Thanks for everyone’s thoughts. We all just got 16 photos of all of them on the trip. Several photos of everyone smiling, including the folks. He will likely want more trips after this one.

Hugs, Himom. You’re trying your best and trying to set limits, as well.
One thing. When MIL didn’t get it, D would pay opera videos and, for her, it gave the opera experience. She couldn’t really process the difference from going to a theater but was satisfied. I wonder if some good travel videos could do it for your father. Long ones, maybe Natl geographic. (Or would that set him to planning?)

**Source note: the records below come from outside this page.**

(* ===== verification/LinkTests.v ===== *)
(** * links and the consumer: the repository's tests
      (the tests modules of links/src, of constellation/src/consumer/mod.rs and of constellation/src/bin/main.rs)

    Every test as a run of the model.  The URI crate is instantiated with the
    parts of RFC 3986 the tests use: the scheme is lowercased and dot segments
    are removed. *)

From S2P Require Import Prelude RustStr Bytes LinksDid LinksAtUri.
From S2P Require Import LinksRecord ConstellationTypes ConstellationMem ConstellationConsumer.
From Stdlib Require Import SpecFloat.

#[global] Instance ActionableEvent_eq_dec : EqDecision ActionableEvent.
Proof. solve_decision. Defined.

Module LinkTests.

(** ** RFC 3986 *)

(** The segments of a path, [acc] the current one reversed. *)
Fixpoint segments (s : string) : list string :=
  match s with
  | EmptyString => [""]
  | String c s =>
      if bool_decide (c = "/"%char) then "" :: segments s
      else match segments s with [] => [String c ""] | seg :: segs => String c seg :: segs end
  end.

(** Section 5.2.4, on the segments after the first slash; [out] is reversed. *)
Fixpoint remove_dots (segs out : list string) : list string :=
  match segs with
  | [] => reverse out
  | seg :: segs =>
      let stays := if decide (segs = []) then [""] else [] in
      if decide (seg = ".") then remove_dots segs (stays ++ out)
      else if decide (seg = "..") then remove_dots segs (stays ++ tail out)
      else remove_dots segs (seg :: out)
  end.
Definition resolve (p : string) : string := foldr (λ seg r, String "/" (seg +:+ r)) "" (remove_dots (segments p) []).

Definition uri_chars (s : string) : bool := str_forallb (λ c, (33 <=? byte_n c)%N && (byte_n c <=? 126)%N && negb (bool_decide (c ∈ ["\"; "<"; ">"; "{"; "}"; "|"; "^"; "`"]%char))) s.
Definition starts_with_letter (s : string) : bool :=
  match s with String c _ => is_ascii_lowercase c || is_ascii_uppercase c | EmptyString => false end.

#[local] Instance rfc_uri : FluentUri := {
  uri_parse_normalized s :=
    '(scheme, rest) ← split_once ":" s;
    rest ← strip_prefix "//" rest;
    if uri_chars s && starts_with_letter scheme then
      let scheme := to_ascii_lowercase scheme +:+ "://" in
      match split_once "/" rest with
      | None => Some (scheme +:+ rest)
      | Some (authority, rest) =>
          let '(path, query) := AtUri.cut_part "?" rest in
          Some (scheme +:+ authority +:+ AtUri.push_part "?" query (resolve path))
      end
    else None;
  uri_ref_resolved_path p := if uri_chars p && negb (str_contains ":" p) then Some (resolve p) else None
}.

(** ** links/src/did.rs *)

Definition did_cases : list (string * option string) :=
  [("", None); (" ", None); ("z", None); ("did:plc", None); ("did:plc:", None);
   ("did:web:bad-example.com", Some "did:web:bad-example.com");
   ("did:plc:hdhoaan3xa3jiuq4fg4mefid", Some "did:plc:hdhoaan3xa3jiuq4fg4mefid");
   ("DID:plc:hdhoaan3xa3jiuq4fg4mefid", None);
   ("did:ok:z", Some "did:ok:z"); ("did:BAD:z", None); ("did:bad:z$z", None); ("did:ok:z:z", Some "did:ok:z:z");
   ("did:bad:z:", None); ("did:bad:z?q=y", None); ("did:bad:z#a", None)].
Definition test_did_parse : bool := bool_decide (map (Did.parse_did ∘ fst) did_cases = map snd did_cases).
Definition test_doc_exmples_atproto : bool :=
  forallb (λ s, bool_decide (is_Some (Did.parse_did s))) ["did:plc:z72i7hdynmk6r22z27h6tvur"; "did:web:blueskyweb.xyz"].
Definition test_doc_exmples_lexicon : bool :=
  forallb (λ s, bool_decide (is_Some (Did.parse_did s)))
    ["did:method:val:two"; "did:m:v"; "did:method::::val"; "did:method:-:_:."; "did:key:zQ3shZc2QzApp2oymGvQbzP8eKheVshBHbU4ZYjeXqwSKEn6N"].
Definition test_doc_exmples_invalid : bool :=
  forallb (λ s, bool_decide (Did.parse_did s = None))
    ["did:METHOD:val"; "did:m123:val"; "DID:method:val"; "did:method:"; "did:method:val/two"; "did:method:val?two"; "did:method:val#two"].

(** ** links/src/at_uri.rs *)

Definition at_uri_cases : list (string * option string) :=
  [("", None); (" ", None); ("https://bad-example.com", None); ("at://µcosm.bad-example.com", None);
   ("at://bad-example.com", Some "at://bad-example.com");
   ("at://did:plc:hdhoaan3xa3jiuq4fg4mefid", Some "at://did:plc:hdhoaan3xa3jiuq4fg4mefid");
   ("at://bad-example.com/app.bsky.feed.post/3jwdwj2ctlk26", Some "at://bad-example.com/app.bsky.feed.post/3jwdwj2ctlk26");
   ("at://did:plc:hdhoaan3xa3jiuq4fg4mefid/app.bsky.feed.post/3ldqksainxc27",
    Some "at://did:plc:hdhoaan3xa3jiuq4fg4mefid/app.bsky.feed.post/3ldqksainxc27");
   ("AT://bad-example.com", Some "at://bad-example.com");
   ("at://bad-example.com", Some "at://bad-example.com");
   ("at://bad-example.com?q=z", Some "at://bad-example.com?q=z");
   ("at://bad-example.com#a", Some "at://bad-example.com#a");
   ("at://bad-example.com/%", None); ("at://bad-example.com/%2", None); ("at://bad-example.com/%ZZ", None);
   ("at://bad-example.com/%3A", Some "at://bad-example.com/%3A");
   ("at://bad-example.com/%3a", Some "at://bad-example.com/%3A");
   ("at://bad-example.com/%61/%62", Some "at://bad-example.com/a/b");
   ("at://bad-example.com/a/../b", Some "at://bad-example.com/b");
   ("at://bad-example.com/../", Some "at://bad-example.com")].
Definition test_at_uri_parse : bool := bool_decide (map (AtUri.parse_at_uri ∘ fst) at_uri_cases = map snd at_uri_cases).

Definition collection_cases : list (string * option string) :=
  [("", None); ("at://did:plc:vc7f4oafdgxsihk4cry2xpze", None);
   ("at://did:plc:vc7f4oafdgxsihk4cry2xpze/collec.tion", Some "collec.tion");
   ("at://did:plc:vc7f4oafdgxsihk4cry2xpze/collec.tion/path", Some "collec.tion");
   ("at://did:plc:vc7f4oafdgxsihk4cry2xpze/collec.tion?query", Some "collec.tion");
   ("at://did:plc:vc7f4oafdgxsihk4cry2xpze/collec.tion#hash", Some "collec.tion");
   ("at://did:plc:vc7f4oafdgxsihk4cry2xpze/collec.tion/path?query#hash", Some "collec.tion");
   ("at://did:web:example.com/collec.tion/path", Some "collec.tion");
   ("at://did:web:example.com/col.lec.tio.ns.so.long.going.on.and.on", Some "col.lec.tio.ns.so.long.going.on.and.on")].
Definition test_at_uri_collection : bool := bool_decide (map (AtUri.at_uri_collection ∘ fst) collection_cases = map snd collection_cases).

(** ** links/src/lib.rs *)

Definition test_uri_parse : bool := bool_decide (Links.parse_uri "https://example.com" = Some "https://example.com").
Definition test_uri_normalizes : bool := bool_decide (Links.parse_uri "HTTPS://example.com/../" = Some "https://example.com/").
Definition test_uri_invalid : bool := bool_decide (Links.parse_uri "https:\bad-example.com" = None).
Definition test_any_parse : bool := bool_decide (
  Links.parse_any_link "https://example.com" = Some (Links.Uri "https://example.com") ∧
  Links.parse_any_link "at://did:plc:44ybard66vv44zksje25o7dz/app.bsky.feed.post/3jwdwj2ctlk26" =
    Some (Links.AtUri "at://did:plc:44ybard66vv44zksje25o7dz/app.bsky.feed.post/3jwdwj2ctlk26") ∧
  Links.parse_any_link "did:plc:44ybard66vv44zksje25o7dz" = Some (Links.DidLink "did:plc:44ybard66vv44zksje25o7dz")).
Definition test_link_collection : bool := bool_decide (
  Links.link_at_uri_collection <$> Links.parse_any_link "https://example.com" = Some None ∧
  Links.link_at_uri_collection <$> Links.parse_any_link "did:web:bad-example.com" = Some None ∧
  Links.link_at_uri_collection <$> Links.parse_any_link "at://did:web:bad-example.com/my.collection/3jwdwj2ctlk26" = Some (Some "my.collection")).

(** ** links/src/record.rs *)

Definition num (n : positive) : JsonValue := JNumber (S754_finite false n 0).
Definition l (path : string) (target : Links.Link) : Links.CollectedLink := Links.mkCollectedLink path target.

Definition test_collect_links : bool := bool_decide (
  Links.collect_links (JObject [("a", JString "https://example.com"); ("b", JString "not a link")]) = [l ".a" (Links.Uri "https://example.com")]).

Definition replied : string := "at://did:plc:b3rzzkblqsxhr3dgcueymkqe/app.bsky.feed.post/3lf6yc4drhk2f".
Definition strong_ref (cid uri : string) : JsonValue := JObject [("cid", JString cid); ("uri", JString uri)].
Definition test_bsky_feed_post_record_reply : bool := bool_decide (
  Links.collect_links (JObject
    [("$type", JString "app.bsky.feed.post"); ("createdAt", JString "2025-01-08T20:52:43.041Z"); ("langs", JArray [JString "en"]);
     ("reply", JObject [("parent", strong_ref "bafyreifk3bwnmulk37ezrarg4ouheqnhgucypynftqafl4limssogvzk6i" replied);
                        ("root", strong_ref "bafyreifk3bwnmulk37ezrarg4ouheqnhgucypynftqafl4limssogvzk6i" replied)]);
     ("text", JString "Yup!")])
  = [l ".reply.parent.uri" (Links.AtUri replied); l ".reply.root.uri" (Links.AtUri replied)]).

Definition video : string := "https://youtu.be/oKXm4szEP1Q?si=_0n_uPu4qNKokMnq".
Definition blob (ref : string) (size : positive) : JsonValue :=
  JObject [("$type", JString "blob"); ("ref", JObject [("$link", JString ref)]); ("mimeType", JString "image/jpeg"); ("size", num size)].
Definition test_bsky_feed_post_record_embed : bool := bool_decide (
  Links.collect_links (JObject
    [("$type", JString "app.bsky.feed.post"); ("createdAt", JString "2025-01-08T20:52:39.539Z");
     ("embed", JObject [("$type", JString "app.bsky.embed.external");
        ("external", JObject [("description", JString "YouTube video by More Perfect Union");
           ("thumb", blob "bafkreifxuvkbqksq5usi4cryex37o4absjexuouvgenlb62ojsx443b2tm" 477460);
           ("title", JString "Corporations & Wealthy Elites Are Coopting Our Government. Who Can Stop Them?");
           ("uri", JString video)])]);
     ("facets", JArray [JObject [("features", JArray [JObject [("$type", JString "app.bsky.richtext.facet#link"); ("uri", JString video)]]);
        ("index", JObject [("byteEnd", num 24); ("byteStart", JNumber (S754_zero false))])]]);
     ("langs", JArray [JString "en"]); ("text", JString "youtu.be/oKXm4szEP1Q?...")])
  = [l ".embed.external.uri" (Links.Uri video); l ".facets[].features[app.bsky.richtext.facet#link].uri" (Links.Uri video)]).

Definition links_suite : list bool :=
  [test_did_parse; test_doc_exmples_atproto; test_doc_exmples_lexicon; test_doc_exmples_invalid; test_at_uri_parse;
   test_at_uri_collection; test_uri_parse; test_uri_normalizes; test_uri_invalid; test_any_parse; test_link_collection;
   test_collect_links; test_bsky_feed_post_record_reply; test_bsky_feed_post_record_embed].

(** The fourteen tests of the links crate pass. *)
Theorem links_tests_pass : links_suite = replicate 14 true.
Proof. vm_compute. reflexivity. Qed.
(** ** constellation/src/consumer/mod.rs *)

Definition event (did : string) (time_us : positive) (kind : string) (body : JsonValue) : JsonValue :=
  JObject [("did", JString did); ("time_us", num time_us); ("kind", JString kind); (kind, body)].
Definition gives (v : JsonValue) (a : ActionableEvent) (ts : N) : bool := bool_decide (Consumer.get_actionable v = Some (a, ts)).

Definition liked : string := "at://did:plc:lphckw3dz4mnh3ogmfpdgt6z/app.bsky.feed.post/3lfdau5f7wk23".
Definition like : JsonValue :=
  event "did:plc:icprmty6ticzracr5urz4uum" 1736448492661668 "commit" (JObject
    [("rev", JString "3lfddpt5qa62c"); ("operation", JString "create"); ("collection", JString "app.bsky.feed.like"); ("rkey", JString "3lfddpt5djw2c");
     ("record", JObject [("$type", JString "app.bsky.feed.like"); ("createdAt", JString "2025-01-09T18:48:10.412Z");
        ("subject", strong_ref "bafyreihazf62qvmusup55ojhkzwbmzee6rxtsug3e6eg33mnjrgthxvozu" liked)]);
     ("cid", JString "bafyreidgcs2id7nsbp6co42ind2wcig3riwcvypwan6xdywyfqklovhdjq")]).
Definition test_create_like : bool :=
  gives like
  (CreateLinks (mkRecordId "did:plc:icprmty6ticzracr5urz4uum" "app.bsky.feed.like" "3lfddpt5djw2c") [l ".subject.uri" (Links.AtUri liked)])
  1736448492661668.

Definition pinned : string := "at://did:plc:tcmiubbjtkwhmnwmrvr2eqnx/app.bsky.feed.post/3lf66ri63u22t".
(** The description has its line breaks escaped, as the raw string does. *)
Definition description : string :=
  "Professor, QUB | Belfast via Derry \n\nViews personal | Reposts are not an endorsement\n\nhttps://go.qub.ac.uk/charvey".
Definition test_update_profile : bool :=
  gives (event "did:plc:tcmiubbjtkwhmnwmrvr2eqnx" 1736453696817289 "commit" (JObject
    [("rev", JString "3lfdikw7q772c"); ("operation", JString "update"); ("collection", JString "app.bsky.actor.profile"); ("rkey", JString "self");
     ("record", JObject [("$type", JString "app.bsky.actor.profile");
        ("avatar", blob "bafkreidcg5jzz3hpdtlc7um7w5masiugdqicc5fltuajqped7fx66hje54" 295764);
        ("banner", blob "bafkreiahaswf2yex2zfn3ynpekhw6mfj7254ra7ly27zjk73czghnz2wni" 856461);
        ("createdAt", JString "2024-08-30T21:33:06.945Z"); ("description", JString description); ("displayName", JString "Colin Harvey");
        ("pinnedPost", strong_ref "bafyreifyrepqer22xsqqnqulpcxzpu7wcgeuzk6p5c23zxzctaiwmlro7y" pinned)]);
     ("cid", JString "bafyreiem4j5p7duz67negvqarq3s5h7o45fvytevhrzkkn2p6eqdkcf74m")]))
  (UpdateLinks (mkRecordId "did:plc:tcmiubbjtkwhmnwmrvr2eqnx" "app.bsky.actor.profile" "self") [l ".pinnedPost.uri" (Links.AtUri pinned)])
  1736453696817289.

Definition test_delete_like : bool :=
  gives (event "did:plc:3pa2ss4l2sqzhy6wud4btqsj" 1736448492690783 "commit" (JObject
    [("rev", JString "3lfddpt7vnx24"); ("operation", JString "delete"); ("collection", JString "app.bsky.feed.like"); ("rkey", JString "3lbiu72lczk2w")]))
  (DeleteRecord (mkRecordId "did:plc:3pa2ss4l2sqzhy6wud4btqsj" "app.bsky.feed.like" "3lbiu72lczk2w")) 1736448492690783.

Definition account (active : bool) (did : string) (seq : positive) (status : option string) (time : string) : JsonValue :=
  JObject ([("active", JBoolean active); ("did", JString did); ("seq", num seq)] ++
    match status with Some s => [("status", JString s)] | None => [] end ++ [("time", JString time)]).
Definition test_delete_account : bool :=
  let did := "did:plc:zsgqovouzm2gyksjkqrdodsw" in
  gives (event did 1736451739215876 "account" (account false did 3040934738 (Some "deleted") "2025-01-09T19:42:18.972Z")) (DeleteAccount did) 1736451739215876.
Definition test_deactivate_account : bool :=
  let did := "did:plc:l4jb3hkq7lrblferbywxkiol" in
  gives (event did 1736451745611273 "account" (account false did 3040939563 (Some "deactivated") "2025-01-09T19:42:22.035Z"))
    (DeactivateAccount did) 1736451745611273.
Definition test_activate_account : bool :=
  let did := "did:plc:nct6zfb2j4emoj4yjomxwml2" in
  gives (event did 1736451747292706 "account" (account true did 3040940775 None "2025-01-09T19:42:26.924Z")) (ActivateAccount did) 1736451747292706.

(** The six tests of the consumer pass. *)
Theorem consumer_tests_pass :
  [test_create_like; test_update_profile; test_delete_like; test_delete_account; test_deactivate_account; test_activate_account] = replicate 6 true.
Proof. vm_compute. reflexivity. Qed.

(** ** constellation/src/bin/main.rs *)

Definition test_create_like_integrated : bool :=
  match Consumer.get_actionable like with
  | Some (action, ts) =>
      match push Mem.new action ts with
      | Ok storage => match get_count storage liked "app.bsky.feed.like" ".subject.uri" with Ok n => (n =? 1)%N | Err _ => false end
      | Err _ => false
      end
  | None => false
  end.

Theorem main_test_passes : test_create_like_integrated = true.
Proof. vm_compute. reflexivity. Qed.
End LinkTests.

Nah, he doesn’t like watching videos or movies or anything but some sports on TV. He admits he’s already been pretty much everywhere they wanted to go—often multiple times. He just wants to go whenever and wherever he wants and doesn’t see why it’s of concern to anyone else.

He doesn’t perceive how much help he gets to carry out what he wants—people buying tickets and making reservations for him and mom, clearing their schedules and flying with them and having hotel rooms adjoining or near, obtaining and preparing clothing, and pretty much everything. He is very impulsive and loves”good deals.” Wanting to book travel is part of it.

My older sis has already told him mom is afraid to travel with him unaccompanied by other escorts but we are all still concerned he MAY still try to do something rash.

I just spent the weekend at a conference on dementia. It is based on a protocol not typical for western medicine developed by Dr. Bredesen outlined in his book “End Alzheimer’s.”

@GTalum was there a “take away” that surprised you?

I wanted to update on my Mom. I posted months ago that my Mom had fallen and fx her spine. Her recovery was complicated and she was confused. I was worried that this was the beginning of the end so to speak.
However she is much much better now! It took a good 5 months but she started driving again a couple of weeks ago.
She still isn’t quite as sharp as she used to be - I wouldn’t want her doing anything but local trips. She isn’t confused however and seems to understand “old information” very well.
New information seems a bit harder for her to process.
I wanted to thank you all for being supportive.